Na verdade, é todo o mundo que ganha, porque é uma das melhores canções de sempre que ganha. Encerro com um pequeno apontamento: bonitos os portugueses, aí sim. Em quase todos os comentários que li no youtube às várias covers e produções caseiras estrangeiras deste "Amar pelos dois", há sempre palavras de gratidão de portugueses.
É aí que somos grandes: chamamos os outros para a nossa celebração. E muitos vêm. Mas, na verdade, o que Portugal hoje leva ao palco é o universo. Esta canção já é do universo. Era bonito que trouxesse o troféu que já ganhou e que será falado pelos séculos adeante.

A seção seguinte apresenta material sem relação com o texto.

(* ===== verification/LogRec.v ===== *)
(** * liblog: severities, records and the console
    (liblog/include/logsev.h, logrec.h, logger.h, liblog/src/logrec.cpp, logger.cpp)

    The text of an error of the system is a parameter.  The exceptions of libjson
    are mapped to the ones of the same name. *)
From S2P Require Import Prelude Effects Numbers UriText Text Timeutil Headers Addr.
From S2P Require JsonStream JsonValue.
From Stdlib Require Import Sorting.Sorted.
From S2P Require JsonParser JsonRoundTrip JsonTokens.

Import DateTime.

(** ** logsev.h *)
Inductive severity := all | trace | debug | info | warning | error.
#[export] Instance severity_eq_dec : EqDecision severity.
Proof. solve_decision. Defined.
(** [static_cast<int>(sev)] *)
Definition level (s : severity) : Z :=
  match s with all => 0 | trace => 1 | debug => 2 | info => 3 | warning => 4 | error => 5 end.

Definition severity_string (sev : severity) : bytes :=
  bytes_of (match sev with trace => "TRC" | debug => "DBG" | info => "INF" | warning => "WRN" | error => "ERR" | all => "UNK" end).

(** [strcasecmp(s, t) == 0] of C strings. *)
Definition strcaseeq (s : bytes) (t : string) : bool := bool_decide ((tolower <$> s) = (tolower <$> bytes_of t)).
Definition string_to_severity (s : option bytes) : severity :=
  match s with
  | None | Some [] => all
  | Some s =>
      if strcaseeq s "trc" || strcaseeq s "trace" then trace
      else if strcaseeq s "dbg" || strcaseeq s "debug" then debug
      else if strcaseeq s "inf" || strcaseeq s "info" then info
      else if strcaseeq s "wrn" || strcaseeq s "warning" then warning
      else if strcaseeq s "err" || strcaseeq s "error" then error
      else all
  end.

(** ** logrec.h *)
Record record := {
  m_class : bytes; m_file : bytes; m_function : bytes; m_lineno : Z; m_error : Z; m_timestamp : datetime;
  m_pid : Z; m_tid : Z; m_severity : severity; m_text : bytes }.

Definition should_log (rec : record) (sev : severity) : bool := level sev <=? level (m_severity rec).

(** [init(cls, file, fcn, line, error, sev)] at a time, in a process and a
    thread. *)
Definition given (s : option bytes) (dflt : string) : bytes := match s with Some ((_ :: _) as s) => s | _ => bytes_of dflt end.
Definition init (cls file fcn : option bytes) (line err : Z) (sev : severity) (now : datetime) (pid tid : Z) : record :=
  {| m_class := given cls "no-class"; m_file := given file "no-file"; m_function := given fcn "no-function"; m_lineno := line;
     m_error := err; m_timestamp := now; m_pid := pid; m_tid := tid; m_severity := sev; m_text := [] |}.

(** [rec << text] *)
Definition append (t : bytes) (rec : record) : record :=
  {| m_class := m_class rec; m_file := m_file rec; m_function := m_function rec; m_lineno := m_lineno rec; m_error := m_error rec;
     m_timestamp := m_timestamp rec; m_pid := m_pid rec; m_tid := m_tid rec; m_severity := m_severity rec; m_text := m_text rec ++ t |}.

(** ** logrec.cpp *)

(** The loop over a format: [spec] is what stands for the character behind a
    percent sign, NUL at the end of the format. *)
Fixpoint expand (spec : Z -> bytes) (fmt : bytes) : bytes :=
  match fmt with
  | [] => []
  | c :: fmt =>
      if c =? chr "%" then match fmt with [] => spec 0 | d :: fmt => spec d ++ expand spec fmt end
      else c :: expand spec fmt
  end.

Definition get_day (t : datetime) : Z := tm_mday (m_tm t).

Section format.
(** [syserr(errstr, ERRSTRLEN, err)] *)
Context (syserr : Z -> bytes).

Definition date_text (t : datetime) : bytes :=
  padded 4 (get_year t) ++ bytes_of "/" ++ padded 2 (get_month t) ++ bytes_of "/" ++ padded 2 (get_day t).
Definition time_text (t : datetime) : bytes :=
  padded 2 (tm_hour (m_tm t)) ++ bytes_of ":" ++ padded 2 (tm_min (m_tm t)) ++ bytes_of ":" ++ padded 2 (tm_sec (m_tm t)) ++
  bytes_of "." ++ padded 3 (m_msec t).

Definition specifier (rec : record) (c : Z) : bytes :=
  if c =? chr "%" then bytes_of "%"
  else if c =? chr "D" then date_text (m_timestamp rec)
  else if c =? chr "T" then time_text (m_timestamp rec)
  else if c =? chr "p" then print_int (m_pid rec)
  else if c =? chr "t" then print_int (m_tid rec)
  else if c =? chr "s" then severity_string (m_severity rec)
  else if c =? chr "c" then m_class rec
  else if c =? chr "F" then m_file rec
  else if c =? chr "f" then m_function rec
  else if c =? chr "l" then print_int (m_lineno rec)
  else if c =? chr "m" then
    m_text rec ++
    (if m_error rec =? 0 then [] else bytes_of ": " ++ syserr (m_error rec) ++ bytes_of " (" ++ print_int (m_error rec) ++ bytes_of ")")
  else [chr "%"; c].

(** [str(pretty)] *)
Definition of_json {A} (r : res JsonStream.exn A) : res cpp_exn A :=
  match r with
  | Ok a => Ok a
  | Throw (JsonStream.invalid_argument _) => Throw invalid_argument
  | Throw (JsonStream.out_of_range _) => Throw out_of_range
  | Throw _ => Throw runtime_error
  | Ub => Ub
  | Diverge => Diverge
  end.

Import JsonValue.Json.
(** The object: a [std::map], whatever the order of the pairs; every string goes
    through a constructor of [value], which un-escapes it. *)
Definition record_object (rec : record) : res JsonStream.exn object :=
  let? cls := value_of_string (m_class rec) in
  let? file := value_of_string (m_file rec) in
  let? fcn := value_of_string (m_function rec) in
  let? sev := value_of_cstring (Some (severity_string (m_severity rec))) in
  let? text := value_of_string (m_text rec) in
  Ok (foldl (fun o kv => object_add_pair kv o) []
    [(bytes_of "class", cls); (bytes_of "file", file); (bytes_of "function", fcn);
     (bytes_of "lineno", value_of_integral (m_lineno rec)); (bytes_of "error", value_of_integral (m_error rec));
     (bytes_of "timestamp", value_of_integral (epoch millisecond (m_timestamp rec)));
     (bytes_of "pid", value_of_integral (m_pid rec)); (bytes_of "tid", value_of_integral (m_tid rec));
     (bytes_of "severity", sev); (bytes_of "text", text)]).
Definition str (pretty : bool) (rec : record) : res JsonStream.exn bytes :=
  let? o := record_object rec in value_str pretty 0%nat (V_OBJECT o).

Definition format (fmt : bytes) (rec : record) : res cpp_exn bytes :=
  if streq fmt (bytes_of "json-pretty") then of_json (str true rec)
  else if streq fmt (bytes_of "json") then of_json (str false rec)
  else Ok (expand (specifier rec) fmt).
End format.

(** ** logger.h, logger.cpp *)
Inductive destination := out | err | var.
Record console_logger := { cl_sev : severity; cl_fmt : bytes; cl_dest : destination }.
Definition console_default_format : bytes := bytes_of "[%s] [%f] %m".
Definition console_default : console_logger := {| cl_sev := all; cl_fmt := console_default_format; cl_dest := var |}.

(** [log(rec)]: the line, and whether it goes to the standard error. *)
Definition console_log (syserr : Z -> bytes) (rec : record) (l : console_logger) : res cpp_exn (option (bool * bytes)) :=
  if should_log rec (cl_sev l) then
    let? line := format syserr (cl_fmt l) rec in
    Ok (Some (match cl_dest l with out => false | err => true | var => level info <? level (m_severity rec) end, line ++ [10]))
  else Ok None.

(** ** Facts (liblog: what the formats promise) *)

Import DateTime.
Import JsonValue.Json.

(** The name of a severity is read as that severity; what is not one, as [all]. *)
Theorem severity_roundtrip s : string_to_severity (Some (severity_string s)) = s.
Proof. by destruct s. Qed.

(** ** Records as JSON *)
Definition nonzero64 (z : Z) : Prop := z <> 0 /\ - 2 ^ 63 <= z < 2 ^ 63.

(** The object of a record, by the names of its members in order. *)
Definition record_members (rec : record) : object :=
  [(bytes_of "class", V_STRING (m_class rec)); (bytes_of "error", V_INTEGER (m_error rec)); (bytes_of "file", V_STRING (m_file rec));
   (bytes_of "function", V_STRING (m_function rec)); (bytes_of "lineno", V_INTEGER (m_lineno rec)); (bytes_of "pid", V_INTEGER (m_pid rec));
   (bytes_of "severity", V_STRING (severity_string (m_severity rec))); (bytes_of "text", V_STRING (m_text rec));
   (bytes_of "tid", V_INTEGER (m_tid rec)); (bytes_of "timestamp", V_INTEGER (epoch millisecond (m_timestamp rec)))].

Record printable (rec : record) : Prop := {
  p_class : JsonTokens.Tokens.rt_string (m_class rec); p_file : JsonTokens.Tokens.rt_string (m_file rec);
  p_function : JsonTokens.Tokens.rt_string (m_function rec); p_text : JsonTokens.Tokens.rt_string (m_text rec);
  p_lineno : nonzero64 (m_lineno rec); p_error : nonzero64 (m_error rec); p_pid : nonzero64 (m_pid rec); p_tid : nonzero64 (m_tid rec);
  p_time : nonzero64 (epoch millisecond (m_timestamp rec)) }.

Lemma int64_id z : nonzero64 z -> int64 z = z.
Proof. intros [_ Hz]. by apply wrapS_id. Qed.

Lemma severity_plain s : JsonTokens.Tokens.rt_string (severity_string s).
Proof. destruct s; by apply JsonRoundTrip.rt_ascii. Qed.

Lemma record_object_members rec : printable rec -> record_object rec = Ok (record_members rec).
Proof.
  intros [Hc Hf Hn Ht Hl He Hp Hi Hm]. unfold record_object, record_members, value_of_cstring.
  rewrite !JsonTokens.Tokens.value_of_string_plain by (apply JsonTokens.Tokens.rt_string_plain; first [assumption|apply severity_plain]).
  unfold value_of_integral. rewrite !int64_id by done. reflexivity.
Qed.

Lemma record_members_rt rec : printable rec -> JsonRoundTrip.rt (V_OBJECT (record_members rec)).
Proof.
  intros [Hc Hf Hn Ht [] [] [] [] []]. apply JsonRoundTrip.rt_object. split; [done|]. split; [repeat constructor|].
  unfold record_members. rewrite !Forall_cons. cbn [fst snd]. split_and!; try done; first [by apply JsonRoundTrip.rt_ascii|apply severity_plain].
Qed.

(** C38. A record logged as JSON, pretty or not, is read back by [from_string] as the
    object with its ten members, when the texts are UTF-8 without backslashes and
    no number is zero. *)
Theorem json_record_reads_back syserr rec fmt : printable rec -> fmt = "json"%string \/ fmt = "json-pretty"%string ->
  exists line, format syserr (bytes_of fmt) rec = Ok line /\ JsonParser.Parser.from_string line = Ok (V_OBJECT (record_members rec)).
Proof.
  intros Hp Hfmt. assert (exists pretty, format syserr (bytes_of fmt) rec = of_json (LogRec.str pretty rec)) as [pretty ->].
  { destruct Hfmt as [-> | ->]; by eexists. }
  destruct (JsonRoundTrip.object_reads_back pretty (record_members rec)) as (line & E & Hr); [by apply record_members_rt|].
  exists line. split; [|done]. unfold LogRec.str. rewrite record_object_members by done. unfold rbind. by rewrite E.
Qed.

(** A record of line 12 of main.cpp. *)
Definition demo_time : datetime :=
  {| m_tm := {| tm_year := 118; tm_mon := 6; tm_mday := 27; tm_hour := 15; tm_min := 5; tm_sec := 2; tm_wday := 5 |};
     m_msec := 876; m_epoch := 1532703902; m_utc := false; m_recalc := false |}.
Definition demo_record (err : Z) (text : string) : record :=
  append (bytes_of text) (init None (Some (bytes_of "main.cpp")) (Some (bytes_of "main")) 12 err warning demo_time 192 193).

Lemma json_record_reads_back_witness : exists line, format (fun _ => []) (bytes_of "json") (demo_record 2 "no such file") = Ok line /\
  JsonParser.Parser.from_string line = Ok (V_OBJECT (record_members (demo_record 2 "no such file"))).
Proof.
  apply json_record_reads_back; [|by left].
  split; first [apply JsonRoundTrip.rt_ascii; vm_compute; reflexivity|unfold nonzero64; vm_compute; split; [discriminate|split; [discriminate|reflexivity]]].
Defined.

(** The sample of the README: a record without an error of the system is not read
    back, since the parser refuses zero. *)
Example record_without_error_refused :
  (let? line := LogRec.str false (demo_record 0 "a sample") in JsonParser.Parser.from_string line) =
  Throw (JsonStream.parsing_error (bytes_of "expected decimal point not found") 1 36).
Proof. vm_compute. reflexivity. Qed.

(** A text with a backslash is changed before it is printed, or not logged. *)
Example record_text_changed : record_object (demo_record 2 "C:\temp") =
  Ok (<[7%nat := (bytes_of "text", V_STRING (bytes_of "C:" ++ [9] ++ bytes_of "emp"))]> (record_members (demo_record 2 ""))).
Proof. vm_compute. reflexivity. Qed.
Example record_text_throws : format (fun _ => []) (bytes_of "json") (demo_record 2 "C:\windows") = Throw invalid_argument.
Proof. vm_compute. reflexivity. Qed.

Example record_formatted : format (fun _ => bytes_of "No such file or directory") (bytes_of "%D %T %p.%t [%s] [%F:%c.%f.%l] %m") (demo_record 2 "open") =
  Ok (bytes_of "2018/07/27 15:05:02.876 192.193 [WRN] [main.cpp:no-class.main.12] open: No such file or directory (2)").
Proof. vm_compute. reflexivity. Qed.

* dado o elevado número de leitores deste post, o que eu já previa em caso de vitória, voltei a experimentar daquelas reacções azedas dos que tresleram o que aqui foi escrito. Eu abro este post a apontar o dedo àqueles para quem este nosso músico, que ficará na história por todo o sempre, foi apenas vida privada. A esses e aos tiques das redes sociais. Não estou a expressar uma opinião ou a estipular um facto. É evidente que não a tendência sexual do Salvador e a vida privada são apenas fait-divers para vender.  Não dele. Não da essência deste momento notável. Muito menos meus.

Nota póstuma: no dia da nossa primeira vitória na Eurovisão o Benfica foi tetracampeão pela primeira vez e o Papa Francisco I visitou Portugal para o centenário das aparições em Fátima. A cobertura televisiva de Fátima foi de grande qualidade. Quanto ao resto, isto foi o que eu escrevi uma hora depois da vitória: "Tenho pena que o Salvador não tenha ganho num ano em que o FCP fosse campeão, para eu mandar à merda certas televisões que anunciam em rodapé, sem tirar as imagens dos Aliados (seriam os Aliados) do ecrã, uma vitória histórica e emocionante de pelo menos três gerações de portugueses que viveram isto ano a ano e fracasso a fracasso, com músicos tão bons ou melhores, e não pensarem que era decesso de poder de encaixe. Não aceito um certo jornalismo e uma certa falta de visão. Eu estava num shopping com as televisões todas a dar a vitória no futebol e nenhuma sintonizada na RTP1, mas quando foi certa a nossa primeira vitória na Eurovisão foi um bruá belíssimo pelos pisos todos. Graças aos telemóveis e às apps que tanto criticamos. Eu sei que este país vai saber celebrar isto, mas tenho pena que não haja coragem nas televisões que não transmitiram o festival para afrontar esta miséria da cultura futebolística por um momento tão belo. Subitamente, como ele próprio disse, ganha o que importa, ganha o que é, não o que parece. Se o FCP tivesse sido campeão, eu queria lá saber. E que diferença faria uma noite de glória da música portuguesa em três semanas de festejos ciclicamente repetidos? Ah, eu sei. É o dinheiro dos anunciantes, os que pagam tudo, mesmo os empregos. Vendamos tudo ao desbarato, pois."